With the new pricing system, insurers abandoned the traditional arrangement that has patients pay a fixed amount, like $10, $20 or $30 for a prescription, no matter what the drug’s actual cost. Instead, they are charging patients a percentage of the cost of certain high-priced drugs, usually 20 to 33 percent, which can amount to thousands of dollars a month.
The system means that the burden of expensive health care can now affect insured people, too.
No one knows how many patients are affected, but hundreds of drugs are priced this new way. They are used to treat diseases that may be fairly common, including multiple sclerosis, rheumatoid arthritis, hemophilia, hepa is C and some cancers. There are no cheaper equivalents for these drugs, so patients are forced to pay the price or do without.
Insurers say the new system keeps everyone’s premiums down at a time when some of the most innovative and promising new treatments for conditions like cancer and rheumatoid arthritis and multiple sclerosis can cost $100,000 and more a year.
But the result is that patients may have to spend more for a drug than they pay for their mortgages, more, in some cases, than their monthly incomes.
The system, often called Tier 4, began in earnest with Medicare drug plans and spread rapidly. It is now incorporated into 86 percent of those plans. Some have even higher co-payments for certain drugs, a Tier 5.
Now Tier 4 is also showing up in insurance that people buy on their own or acquire through employers, said Dan Mendelson of Avalere Health, a research organization in Washington. It is the fastest-growing segment in private insurance, Mr. Mendelson said. Five years ago it was virtually nonexistent in private plans, he said. Now 10 percent of them have Tier 4 drug categories.
Private insurers began offering Tier 4 plans in response to employers who were looking for ways to keep costs down, said Karen Ignagni, president of America’s Health Insurance Plans, which represents most of the nation’s health insurers. When people who need Tier 4 drugs pay more for them, other subscribers in the plan pay less for their coverage.
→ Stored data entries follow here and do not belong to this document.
(* ===== verification/Udp.v ===== *)
(** * The UDP socket state (src/sys/udp.rs)

    The per-socket receive queue between the pump task and [recvfrom]: a
    bounded first-in first-out queue that drops its oldest datagram when it
    is full. The host socket, the pump's join handle and the two [Notify]
    objects are handles; [ensure_bound], which talks to the host's socket
    layer, is in [Sock]. *)

From S2P Require Import Prelude Word Text.

(** [std::net::SocketAddr]. *)
Inductive SocketAddr :=
  | SAv4 (port : Z) (addr : bytes)
  | SAv6 (port : Z) (addr : bytes).

#[global] Instance SocketAddr_eq_dec : EqDecision SocketAddr.
Proof. solve_decision. Defined.

Record Datagram := MkDatagram {
  dg_bytes : bytes;
  dg_addr : SocketAddr;
}.

Definition RECV_QUEUE_CAP : Z := 4096.

Inductive Family := V4 | V6.

Record UdpSocketState := MkUdp {
  u_socket : option Z;
  recv_queue : list Datagram;
  u_notify_read : Z;
  u_notify_write : Z;
  u_bound_addr : option SocketAddr;
  u_peer_addr : option SocketAddr;
  u_family : Family;
  u_ipv6_v6only : bool;
  u_so_reuseaddr : bool;
  u_shutdown_flags : Z;
  pump_handle : option Z;
  pump_cancel : bool;
}.

(** [UdpSocketState::new], given the two fresh [Notify] handles. *)
Definition new (nr nw : Z) (family : Family) (ipv6_v6only so_reuseaddr : bool) : UdpSocketState :=
  {| u_socket := None; recv_queue := []; u_notify_read := nr; u_notify_write := nw;
     u_bound_addr := None; u_peer_addr := None; u_family := family;
     u_ipv6_v6only := ipv6_v6only; u_so_reuseaddr := so_reuseaddr;
     u_shutdown_flags := 0; pump_handle := None; pump_cancel := false |}.

Definition set_queue (u : UdpSocketState) (q : list Datagram) : UdpSocketState :=
  {| u_socket := u_socket u; recv_queue := q; u_notify_read := u_notify_read u;
     u_notify_write := u_notify_write u; u_bound_addr := u_bound_addr u;
     u_peer_addr := u_peer_addr u; u_family := u_family u;
     u_ipv6_v6only := u_ipv6_v6only u; u_so_reuseaddr := u_so_reuseaddr u;
     u_shutdown_flags := u_shutdown_flags u; pump_handle := pump_handle u;
     pump_cancel := pump_cancel u |}.

Definition set_pump_cancel (u : UdpSocketState) : UdpSocketState :=
  {| u_socket := u_socket u; recv_queue := recv_queue u; u_notify_read := u_notify_read u;
     u_notify_write := u_notify_write u; u_bound_addr := u_bound_addr u;
     u_peer_addr := u_peer_addr u; u_family := u_family u;
     u_ipv6_v6only := u_ipv6_v6only u; u_so_reuseaddr := u_so_reuseaddr u;
     u_shutdown_flags := u_shutdown_flags u; pump_handle := pump_handle u;
     pump_cancel := true |}.

Definition has_pending (u : UdpSocketState) : bool := negb (bool_decide (length (recv_queue u) = 0%nat)).

Definition try_dequeue (u : UdpSocketState) : option Datagram * UdpSocketState :=
  match recv_queue u with
  | [] => (None, u)
  | d :: q => (Some d, set_queue u q)
  end.

(** Returns whether the queue was empty before. *)
Definition enqueue (u : UdpSocketState) (bs : bytes) (addr : SocketAddr) : bool * UdpSocketState :=
  let q := recv_queue u in
  let was_empty := bool_decide (length q = 0%nat) in
  let q := if RECV_QUEUE_CAP <=? Z.of_nat (length q) then tail q else q in
  (was_empty, set_queue u (q ++ [MkDatagram bs addr])).

(** ** The window the queue keeps *)

(** The last [n] elements of a list. *)
Definition lastn {A} (n : nat) (l : list A) : list A := drop (length l - n) l.

Lemma lastn_all {A} n (l : list A) : (length l ≤ n)%nat → lastn n l = l.
Proof. intros. unfold lastn. by replace (length l - n)%nat with 0%nat by lia. Qed.

Lemma tail_drop {A} (l : list A) : tail l = drop 1 l.
Proof. by destruct l. Qed.

Definition cap : nat := Z.to_nat RECV_QUEUE_CAP.

Lemma enqueue_window u bs addr l :
  recv_queue u = lastn cap l →
  recv_queue (enqueue u bs addr).2 = lastn cap (l ++ [MkDatagram bs addr]).
Proof.
  intros Hq. unfold enqueue. simpl. rewrite Hq.
  assert (0 < cap)%nat as Hc by (unfold cap, RECV_QUEUE_CAP; lia).
  assert (RECV_QUEUE_CAP = Z.of_nat cap) as -> by (unfold cap, RECV_QUEUE_CAP; lia).
  generalize dependent cap. intros n Hq Hc. unfold lastn in *.
  rewrite length_drop, length_app. simpl.
  destruct (Z.of_nat n <=? _) eqn:E; to_prop.
  - rewrite tail_drop, drop_drop, drop_app_le by lia. f_equal. f_equal. lia.
  - replace (length l - n)%nat with 0%nat by lia.
    replace (length l + 1 - n)%nat with 0%nat by lia. done.
Qed.

(** Run a sequence of arrivals. *)
Definition enqueue_all (u : UdpSocketState) (ds : list Datagram) : UdpSocketState :=
  foldl (λ u d, (enqueue u (dg_bytes d) (dg_addr d)).2) u ds.

Lemma enqueue_all_window u l ds :
  recv_queue u = lastn cap l → recv_queue (enqueue_all u ds) = lastn cap (l ++ ds).
Proof.
  revert u l. induction ds as [|d ds IH]; intros u l Hu; simpl.
  { by rewrite app_nil_r. }
  rewrite (IH _ (l ++ [d])); [by rewrite <- app_assoc|].
  destruct d. by apply enqueue_window.
Qed.

(** Whatever arrives, the receive queue holds exactly the most recent
    datagrams, at most [RECV_QUEUE_CAP] of them, in arrival order; the oldest
    is the next one delivered, and the "was empty" flag that triggers the
    reader's wake-up is right. *)
Theorem udp_queue_keeps_latest nr nw f v6 re ds bs addr :
  let u := enqueue_all (new nr nw f v6 re) ds in
  recv_queue u = lastn cap ds ∧
  Z.of_nat (length (recv_queue u)) ≤ RECV_QUEUE_CAP ∧
  (try_dequeue u).1 = head (lastn cap ds) ∧
  ((enqueue u bs addr).1 = true ↔ has_pending u = false).
Proof.
  intros u. assert (recv_queue u = lastn cap ds) as Hq by by apply (enqueue_all_window _ []).
  split_and!; [done| | |].
  - rewrite Hq. unfold lastn. rewrite length_drop.
    assert (Z.of_nat cap = RECV_QUEUE_CAP) by (unfold cap, RECV_QUEUE_CAP; lia). lia.
  - unfold try_dequeue. rewrite <- Hq. by destruct (recv_queue u).
  - unfold enqueue, has_pending. simpl. by destruct (bool_decide _).
Qed.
But the new system sticks seriously ill people with huge bills, said James Robinson, a health economist at the University of California, Berkeley. “It is very unfortunate social policy,” Dr. Robinson said. “The more the sick person pays, the less the healthy person pays.”
Traditionally, the idea of insurance was to spread the costs of paying for the sick.
“This is an erosion of the traditional concept of insurance,” Mr. Mendelson said. “Those beneficiaries who bear the burden of illness are also bearing the burden of cost.”
And often, patients say, they had no idea that they would be faced with such a situation.
It happened to Robin Steinwand, 53, who has multiple sclerosis.
In January, shortly after Ms. Steinwand renewed her insurance policy with Kaiser Permanente, she went to refill her prescription for Copaxone. She had been insured with Kaiser for 17 years through her husband, a federal employee, and had had no complaints about the coverage.
She had been taking Copaxone since multiple sclerosis was diagnosed in 2000, buying a 30 days’ supply at a time. And even though the drug costs $1,900 a month, Kaiser required only a $20 co-payment.
Not this time. When Ms. Steinwand went to pick up her prescription at a pharmacy near her home in Silver Spring, Md., the pharmacist handed her a bill for $325.
There must be a mistake, Ms. Steinwand said. So the pharmacist checked with her supervisor. The new price was correct. Kaiser’s policy had changed. Now Kaiser was charging 25 percent of the cost of the drug up to a maximum of $325 per prescription. Her annual cost would be $3,900 and unless her insurance changed or the drug dropped in price, it would go on for the rest of her life.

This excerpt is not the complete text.